Only 5.4% of the nation’s CEOs are women from ethnic minorities. Although the gender gap at this level can be seen in all ethnicities, women are significantly better represented in certain groups. Well over a third (37.9%) of Black business leaders are female, for instance. Roughly the same proportion applies in the “mixed or multiple ethnicities” category too.

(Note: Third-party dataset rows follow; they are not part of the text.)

Definition New : result digest := Reset zero_digest.

Definition NewKeyed (key : list byte) : result digest :=
  Reset (set_key zero_digest key).

(** Client code: an engine fed a sequence of [Write] calls, then [Sum(nil)].
    [absorb_count] also adds up the [compress] calls of the writes. *)
Definition absorb_count (d : digest) (chunks : list (list byte)) : result (digest * nat) :=
  foldl (fun r b => '(d, n) ← r; '(d, k) ← Write_count d b; Ok (d, (n + k)%nat))
        (Ok (d, 0%nat)) chunks.

Definition absorb (d : digest) (chunks : list (list byte)) : result digest :=
  '(d, _) ← absorb_count d chunks;
  Ok d.

Definition hash (init : result digest) (chunks : list (list byte)) : result (list byte) :=
  d ← init;
  d ← absorb d chunks;
  '(_, out) ← Sum d [];
  Ok out.

(** Invariants of the Go types: the array [buf] has [2*BlockSize] bytes
    and [buflen] indexes into it; the words of [h], [t], [f] are 64-bit. *)
Definition buf_ok (d : digest) : Prop :=
  len (buf d) = 2 * BlockSize /\ 0 <= buflen d <= 2 * BlockSize.

Definition word_ok (x : Z) : Prop := 0 <= x < 2 ^ 64.

Definition words_ok (d : digest) : Prop :=
  (length (h d) = 8%nat /\ Forall word_ok (h d)) /\
  (length (t d) = 2%nat /\ Forall word_ok (t d)) /\
  (length (f d) = 2%nat /\ Forall word_ok (f d)).

(** Bytes held in the buffer, and [compress] calls made, once [n] more
    bytes have been written into a buffer holding [l] bytes. *)
Definition pending (l n : Z) : Z :=
  if l + n <=? 2 * BlockSize then l + n
  else BlockSize + (l + n - 1) mod BlockSize + 1.

Definition compressions (l n : Z) : Z :=
  if l + n <=? 2 * BlockSize then 0 else (l + n - BlockSize - 1) / BlockSize.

Radha Vyas is the co-founder and CEO of adventure travel company Flash Pack. She recalls that there was “a definite glass ceiling for women of colour when I started my career. As an Asian woman, I knew early on that no one was going to give me any power. If I wanted it, I’d need to go out there and grab it.”
Disabled CEOs
People with disabilities constitute more than one-sixth (17.8%) of the population. By contrast, the census data shows that only 6.3% of CEOs deem themselves disabled in some way. Of those, a mere 1,350 consider themselves “limited a lot”.
Research published by EY in 2018 found that 80% of those leaders reporting that they’d had “lived experience” of a disability had not disclosed this fact at work. If that proportion still holds, it would mean that a vanishingly small number of CEOs are open about having a disability that significantly limits them.

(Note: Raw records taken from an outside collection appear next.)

(** * ETERNITY-Bot: stream-session tracker, crash recovery and reports

    A shallow embedding of
    - [src/models/StreamActivity.js]  (schema, [startStream], [endStream]),
    - [src/utils/streamUtils.js]      (session tracker, leaderboard),
    - [src/index.js]                  ([checkPreviousSessionStreams]),
    - the report generator            ([generateHourlyReport],
                                       [generateDailyReport]),
    followed by the properties that the specification states about them.

    Conventions.
    - A JavaScript [Date] is its [getTime()] value: an integer number of
      milliseconds, a [Z].  All durations handled by the code are quotients
      of such integers, so [Math.floor (a / b)] is [a / b] on [Z] and
      [Math.round (a / b)] is [(2 * a + b) / (2 * b)] (round half up).
    - [null] / [undefined] fields are [option]s; a document's [streams]
      array is a [list]; the MongoDB collection is the list of its
      documents in natural order, a document's [_id] being its position. *)

From Stdlib Require Import ZArith Lia Bool Sorted.
From Stdlib Require QArith Qround.
From stdpp Require Import base list strings pretty gmap.

Local Open Scope Z_scope.

(** ** JavaScript arithmetic *)

Module Js.

(** [Math.floor (a / b)] for integers [a] and [b > 0]. *)
Definition floor_div (a b : Z) : Z := a / b.

(** [Math.round (a / b)] for integers [a] and [b > 0]: the nearest
    integer, a tie going up. *)
Definition round_div (a b : Z) : Z := (2 * a + b) / (2 * b).

(** [Array.prototype.slice (0, n)] on a list of length [len]: the index at
    which the copy stops.  A negative [n] counts from the end. *)
Definition slice_end (len : nat) (n : Z) : nat :=
  if n <? 0 then Z.to_nat (Z.max (Z.of_nat len + n) 0)
  else Z.to_nat (Z.min n (Z.of_nat len)).

Definition slice0 {A} (l : list A) (n : Z) : list A :=
  take (slice_end (length l) n) l.

(** [Array.prototype.sort ((a, b) => key (b) - key (a))]: descending,
    and stable, so the result is the one of this insertion sort. *)
Fixpoint insertDesc {A} (key : A -> Z) (x : A) (l : list A) : list A :=
  match l with
  | [] => [x]
  | y :: l' =>
      if key x <? key y then y :: insertDesc key x l' else x :: y :: l'
  end.

Definition sortDesc {A} (key : A -> Z) (l : list A) : list A :=
  foldr (insertDesc key) [] l.

(** What a [try] block produces: a value, or a thrown error message. *)
Inductive Result (A : Type) : Type :=
| Ok (a : A)
| Throw (message : string).
Arguments Ok {A} a.
Arguments Throw {A} message.

Definition bind {A B} (r : Result A) (k : A -> Result B) : Result B :=
  match r with
  | Ok a => k a
  | Throw m => Throw m
  end.

End Js.

Notation "'let?' x ':=' r 'in' k" := (Js.bind r (fun x => k))
  (at level 10, x name, r at level 100, k at level 200).

(** ** The schema of [StreamActivity] *)

Module Model.

(** One element of [streams]. *)
Record Stream := mkStream {
  startTime : Z;
  endTime : option Z;
  channelId : string;
  channelName : string;
  duration : Z;
  day : string;
  week : string;
  month : string;
  interrupted : bool;
  notificationMessageId : option string;
  notificationChannelId : option string
}.

(** [currentDailyTotal], [currentWeeklyTotal], [currentMonthlyTotal]: the
    key field is called [day], [week] or [month] in the schema. *)
Record PeriodTotal := mkPeriodTotal {
  periodKey : string;
  totalMinutes : Z;
  streamCount : Z
}.

Record StreamActivity := mkStreamActivity {
  userId : string;
  username : string;
  guildId : string;
  guildName : string;
  streams : list Stream;
  currentDailyTotal : option PeriodTotal;
  currentWeeklyTotal : option PeriodTotal;
  currentMonthlyTotal : option PeriodTotal;
  totalStreams : Z;
  totalStreamTime : Z;
  lastUpdated : Z
}.

(** The result of [getTimePeriods ()]. *)
Record Periods := mkPeriods {
  p_day : string;
  p_week : string;
  p_month : string
}.

(** One reading of the clock: [new Date ()] and the period tags that
    [getTimePeriods ()] derives from it.  The tags depend on the process's
    time zone and are taken as read. *)
Record Clock := mkClock {
  now : Z;
  today : Periods
}.

Inductive Period := Daily | Weekly | Monthly.

Definition tag (p : Period) (ps : Periods) : string :=
  match p with
  | Daily => p_day ps
  | Weekly => p_week ps
  | Monthly => p_month ps
  end.

Definition total (p : Period) (a : StreamActivity) : option PeriodTotal :=
  match p with
  | Daily => currentDailyTotal a
  | Weekly => currentWeeklyTotal a
  | Monthly => currentMonthlyTotal a
  end.

(** Field assignments. *)
Definition with_streams (l : list Stream) (a : StreamActivity) :=
  mkStreamActivity (userId a) (username a) (guildId a) (guildName a) l
    (currentDailyTotal a) (currentWeeklyTotal a) (currentMonthlyTotal a)
    (totalStreams a) (totalStreamTime a) (lastUpdated a).

Definition with_total (p : Period) (w : option PeriodTotal) (a : StreamActivity) :=
  mkStreamActivity (userId a) (username a) (guildId a) (guildName a) (streams a)
    (match p with Daily => w | _ => currentDailyTotal a end)
    (match p with Weekly => w | _ => currentWeeklyTotal a end)
    (match p with Monthly => w | _ => currentMonthlyTotal a end)
    (totalStreams a) (totalStreamTime a) (lastUpdated a).

Definition with_totalStreams (n : Z) (a : StreamActivity) :=
  mkStreamActivity (userId a) (username a) (guildId a) (guildName a) (streams a)
    (currentDailyTotal a) (currentWeeklyTotal a) (currentMonthlyTotal a)
    n (totalStreamTime a) (lastUpdated a).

That makes Steve Ingham, who was one of the country’s most prominent disabled CEOs until he left recruitment firm PageGroup last year, one of the very few who’s spoken openly about his disability since 2019, when he become a wheelchair user as the result of a skiing accident.
He told The Times in 2021 that most disabled people “are overcoming significantly bigger challenges – probably daily – than somebody who is able-bodied. People who have had to overcome challenges have usually learnt quite a lot from that and therefore have that to offer.”
CEOs by sexual orientation
The census also reveals how many business leaders are LGBT people: 3.8% of CEOs report being gay, lesbian or bisexual, or having another non-straight sexuality. That’s slightly more than those groups’ prevalence in the general population (3.2%). Gay men are by far the best represented minority sexuality among CEOs.
No current FTSE 100 leader is known to be LGBT. One’s sexuality is, of course, a deeply personal matter that no one should have to publicise if they don’t want to. But perhaps Lord Browne‘s controversial departure from BP in 2007, after being outed as gay by the Mail on Sunday, is still too strong a memory for any blue-chip CEO who might be LGBT to declare themselves as such.
Why CEO diversity matters for business
“Most of us want to live in an egalitarian society that has less bias and fewer hurdles for people to get to the very top of companies,” Pemberton says.
But on top of the ethical argument there’s also a strong business case for improving diversity at CEO level that’s backed by several studies, with researchers stating that it boosts corporate performance.
The onus should not be on people from under-represented groups to fight their way to the top. There‘s a clear commercial incentive for companies to encourage applications from a more diverse range of candidates. After all, who knows how many of tomorrow’s potential innovative leaders are being discouraged today from striving for the most influential positions in business?
Read next: our analyses of where CEOs live and the diversity of FTSE 100 CEOs
About the data
The census category “chief executives and senior officials” includes the leaders of large businesses, hospitals and other organisations, as well as national and local government directors.